Zakat liability drops upon the loss of one’s wealth due to factors out of one’s control such as fires, floods, theft etc. However, Zakat liability will only drop if these unfortunate events occurred without spending one’s money. Realistically, if these events occurred on one’s Zakat date or immediately after without using any of the funds, Zakat liability will be overlooked. This is the Hanafi school’s opinion.
For example, the Nisab was £200 and on the Zakat anniversary, Musa had £200. A day later, a spontaneous fire burnt the £200 worth of notes he had. In such a scenario, since the actual Nisab he held has been destroyed without his wrongdoing, foul play or without spending, the Zakat liability will drop completely as the actual Nisab and savings are no longer present.

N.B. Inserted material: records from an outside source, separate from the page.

(* ===== verification/Commands.v ===== *)
(** * Operator commands and inline directives

    Models [crates/claw-runtime/src/command.rs]: command lines that begin with a
    slash are tokenized, resolved against a registry, authorized against the
    caller's scopes, checked for their number of arguments and lowered to an effect;
    lines that begin with a bang are taken out of an input as directives and lowered
    to the options of one turn. [serde_json], which reads the envelope of a direct
    tool call, is the class [ToolJson]. *)

From S2P Require Import Prelude Utf8 Text NetAddr Approval Goals.

Module Commands.
Import Net Goals.

(** ** Scopes *)

Inductive OperatorScope := Read | Write | Admin | Approvals | Pairing | TalkSecrets.

#[export] Instance OperatorScope_eq_dec : EqDecision OperatorScope.
Proof. solve_decision. Defined.

Definition ALL_SCOPES : list OperatorScope := [Read; Write; Admin; Approvals; Pairing; TalkSecrets].

Definition scope_label (s : OperatorScope) : str :=
  match s with
  | Read => chars "operator.read"
  | Write => chars "operator.write"
  | Admin => chars "operator.admin"
  | Approvals => chars "operator.approvals"
  | Pairing => chars "operator.pairing"
  | TalkSecrets => chars "operator.talk.secrets"
  end.

Definition bit (s : OperatorScope) : Z :=
  match s with
  | Read => 1
  | Write => Z.shiftl 1 1
  | Admin => Z.shiftl 1 2
  | Approvals => Z.shiftl 1 3
  | Pairing => Z.shiftl 1 4
  | TalkSecrets => Z.shiftl 1 5
  end.

(** [ScopeSet], an eight-bit set. *)
Definition ScopeSet : Type := Z.
Fixpoint check_all {A} (f : A → result SessionError unit) (l : list A) : result RestoreError unit :=
  match l with
  | [] => Ok tt
  | a :: l => match f a with Ok _ => check_all f l | Err e => Err (Bound e) end
  end.

(** [raw] is a decoded document, whose fields are those of a session. *)
Definition restore (raw : Session) : result RestoreError Session :=
  if negb (ids_increase (messages raw)) then Err NonMonotonicMessages
  else
    _ ← check_all (λ m, check_body (content m)) (messages raw);
    _ ← check_all check_summary (summaries raw);
    let after_last := match List.rev (messages raw) with [] => 0 | m :: _ => sat_add u64_max (id m) 1 end in
    Ok (mkSession (session_id raw) (messages raw) (summaries raw) (Z.max (next_ordinal raw) after_last)).

(** [Session::deserialize] on a document of the right shape: the identifier, the
    bodies and the sequences are bounded while they are read. *)
Definition decode_session (raw : Session) : option Session :=
  match session_id_new (session_id raw) with
  | Err _ => None
  | Ok _ =>
      if forallb (λ m, is_ok (check_body (content m))) (messages raw) && (len (messages raw) <=? MAX_MESSAGES)
         && forallb (λ s, is_ok (check_summary s)) (summaries raw) && (len (summaries raw) <=? MAX_SUMMARIES)
      then match restore raw with Ok s => Some s | Err _ => None end
      else None
  end.

(** ** Histories of one session *)

Inductive Op :=
| Append (r : Role) (c : str) (at_ : Z)
| Pin (i : Z)
| Replace (i : Z) (r : Role) (c : str) (at_ : Z) (p : bool)
| Remove (i : Z)
| Absorb (sm : Summary)
| Reload.

(** The session after an operation and the identifier it assigned. [Reload] writes
    the session out and decodes it again. *)
Definition step (s : Session) (o : Op) : Session * option Z :=
  match o with
  | Append r c at_ => match append s r c at_ with Ok (s, i) => (s, Some i) | Err _ => (s, None) end
  | Pin i => ((pin s i).1, None)
  | Replace i r c at_ p => match replace s i r c at_ p with Ok (s, _) => (s, None) | Err _ => (s, None) end
  | Remove i => ((remove s i).1, None)
  | Absorb sm => match absorb s sm with Ok (s, _) => (s, None) | Err _ => (s, None) end
  | Reload => (default s (decode_session s), None)
  end.

Fixpoint run (s : Session) (os : list Op) : Session * list Z :=
  match os with
  | [] => (s, [])
  | o :: os =>
      let '(s, i) := step s o in
      let '(s, given) := run s os in
      (s, match i with Some i => i :: given | None => given end)
  end.

Definition ids (ms : list Message) : list Z := id <$> ms.

(** An identifier that was assigned: below the next one, unless none is left. *)
Definition assigned (next i : Z) : Prop := 0 ≤ i ≤ u64_max ∧ (i < next ∨ next = u64_max).

Definition message_ok (next : Z) (m : Message) : Prop := check_body (content m) = Ok tt ∧ assigned next (id m).

Record WF (s : Session) : Prop := {
  wf_id : session_id_new (session_id s) = Ok (session_id s);
  wf_sorted : StronglySorted Z.lt (ids (messages s));
  wf_messages : Forall (message_ok (next_ordinal s)) (messages s);
  wf_count : len (messages s) ≤ MAX_MESSAGES;
  wf_summaries : Forall (λ sm, check_summary sm = Ok tt) (summaries s);
  wf_summary_count : len (summaries s) ≤ MAX_SUMMARIES;
  wf_next : 0 ≤ next_ordinal s ≤ u64_max;
}.

Lemma assigned_mono n n' i : n ≤ n' ≤ u64_max → assigned n i → assigned n' i.
Proof. unfold assigned. lia. Qed.

(** *** Lists of messages *)

Lemma sorted_snoc (l : list Z) x : StronglySorted Z.lt l → Forall (λ y, y < x) l → StronglySorted Z.lt (l ++ [x]).
Proof.
  induction 1 as [|y l Hl IH Hy]; intros Hx; cbn; [by repeat constructor|].
  apply Forall_cons in Hx as [Hyx Hx]. constructor; [by apply IH|]. apply Forall_app. split; [done|by constructor].
Qed.

Lemma ids_filter_sorted (f : Message → bool) ms : StronglySorted Z.lt (ids ms) → StronglySorted Z.lt (ids (List.filter f ms)).
Proof.
  induction ms as [|m ms IH]; [done|]. cbn. intros [Hs Hm]%StronglySorted_inv. specialize (IH Hs).
  destruct (f m); [|done]. cbn. constructor; [done|]. apply Forall_fmap, Forall_forall. intros x Hx.
  apply list_elem_of_In, filter_In in Hx as [Hx _]. apply list_elem_of_In in Hx.
  by eapply (proj1 (Forall_forall _ _)) in Hm; [|apply list_elem_of_fmap; eexists].
Qed.

Lemma update_first_Some i f ms ms' :
  update_first i f ms = Some ms' →
  ∃ a m b, ms = a ++ m :: b ∧ ms' = a ++ f m :: b ∧ id m = i ∧ Forall (λ x, id x ≠ i) a.
Proof.
  revert ms'. induction ms as [|m ms IH]; intros ms'; cbn; [done|]. destruct (id m =? i) eqn:E.
  - intros [= <-]. exists [], m, ms. split_and!; [done|done|lia|constructor].
  - destruct (update_first i f ms) as [l|]; [|done]. cbn. intros [= <-].
    destruct (IH l eq_refl) as (a & x & b & -> & -> & Hi & Ha). exists (m :: a), x, b.
    split_and!; [done..|]. constructor; [lia|done].
Qed.

Lemma update_first_wf i f ms ms' (P : Message → Prop) :
  update_first i f ms = Some ms' → (∀ m, id m = i → id (f m) = i) →
  Forall P ms → (∀ m, P m → id m = i → P (f m)) → ids ms' = ids ms ∧ Forall P ms'.
Proof.
  intros (a & m & b & -> & -> & Hi & _)%update_first_Some Hf HP HPf.
  apply Forall_app in HP as [Ha [Hm Hb]%Forall_cons]. split.
  - unfold ids. rewrite !fmap_app. cbn. by rewrite Hf, Hi.
  - apply Forall_app. split; [done|]. constructor; [by apply HPf|done].
Qed.

Lemma remove_first_Some i ms m ms' :
  remove_first i ms = Some (m, ms') → ∃ a b, ms = a ++ m :: b ∧ ms' = a ++ b ∧ id m = i.
Proof.
  revert m ms'. induction ms as [|x ms IH]; intros m ms'; cbn; [done|]. destruct (id x =? i) eqn:E.
  - intros [= <- <-]. exists [], ms. split_and!; [done|done|lia].
  - destruct (remove_first i ms) as [[y l]|]; [|done]. cbn. intros [= <- <-].
    destruct (IH y l eq_refl) as (a & b & -> & -> & Hi). by exists (x :: a), b.
Qed.

Lemma sorted_remove (a b : list Z) x : StronglySorted Z.lt (a ++ x :: b) → StronglySorted Z.lt (a ++ b).
Proof.
  induction a as [|y a IH]; cbn; intros [Hs Hy]%StronglySorted_inv; [done|].
  constructor; [by apply IH|]. apply Forall_app in Hy as [Ha [_ Hb]%Forall_cons]. by apply Forall_app.
Qed.

Lemma ids_increase_sorted ms : ids_increase ms = true ↔ StronglySorted Z.lt (ids ms).
Proof.
  induction ms as [|m [|m' ms] IH]; [split; [constructor|done]|split; [by repeat constructor|done]|].
  change (ids_increase (m :: m' :: ms)) with ((id m <? id m') && ids_increase (m' :: ms)).
  rewrite andb_true_iff, IH, Z.ltb_lt. cbn [ids fmap list_fmap]. split.
  - intros [Hlt Hs]. constructor; [done|]. constructor; [done|]. apply StronglySorted_inv in Hs as [_ Hs].
    eapply Forall_impl; [exact Hs|]. intros x Hx. cbn in *. lia.
  - intros [Hs Hf]%StronglySorted_inv. apply Forall_cons in Hf as [Hf _]. by split.
Qed.

Lemma check_all_Ok {A} (f : A → result SessionError unit) l : check_all f l = Ok tt ↔ Forall (λ a, f a = Ok tt) l.
Proof.
  induction l as [|a l IH]; cbn; [by split; [constructor|]|]. rewrite Forall_cons. destruct (f a) as [[]|e]; [|naive_solver].
  rewrite IH. naive_solver.
Qed.

Lemma forallb_ok {A} (f : A → result SessionError unit) l : forallb (λ a, is_ok (f a)) l = true ↔ Forall (λ a, f a = Ok tt) l.
Proof.
  rewrite forallb_forall, Forall_forall. split; intros H a Ha.
  - apply list_elem_of_In, H in Ha. by destruct (f a) as [[]|].
  - apply list_elem_of_In in Ha. by rewrite H.
Qed.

This ruling is according to the Hanafi school who opine that Zakat liability is initially on the actual wealth itself rather than the liability of a person. Only after using the funds does the Zakat liability move onto oneself from the wealth. Thereafter, the Zakat remains a debt on the person.
However, according to the majority of schools of Fiqh, namely, the Maliki, Shafi’i and Hanbali schools, the Zakat liability is upon the individual from the outset. Therefore, a missed Zakat payment will not be written off upon the destruction of wealth on condition one had the ability to pay and did not paid.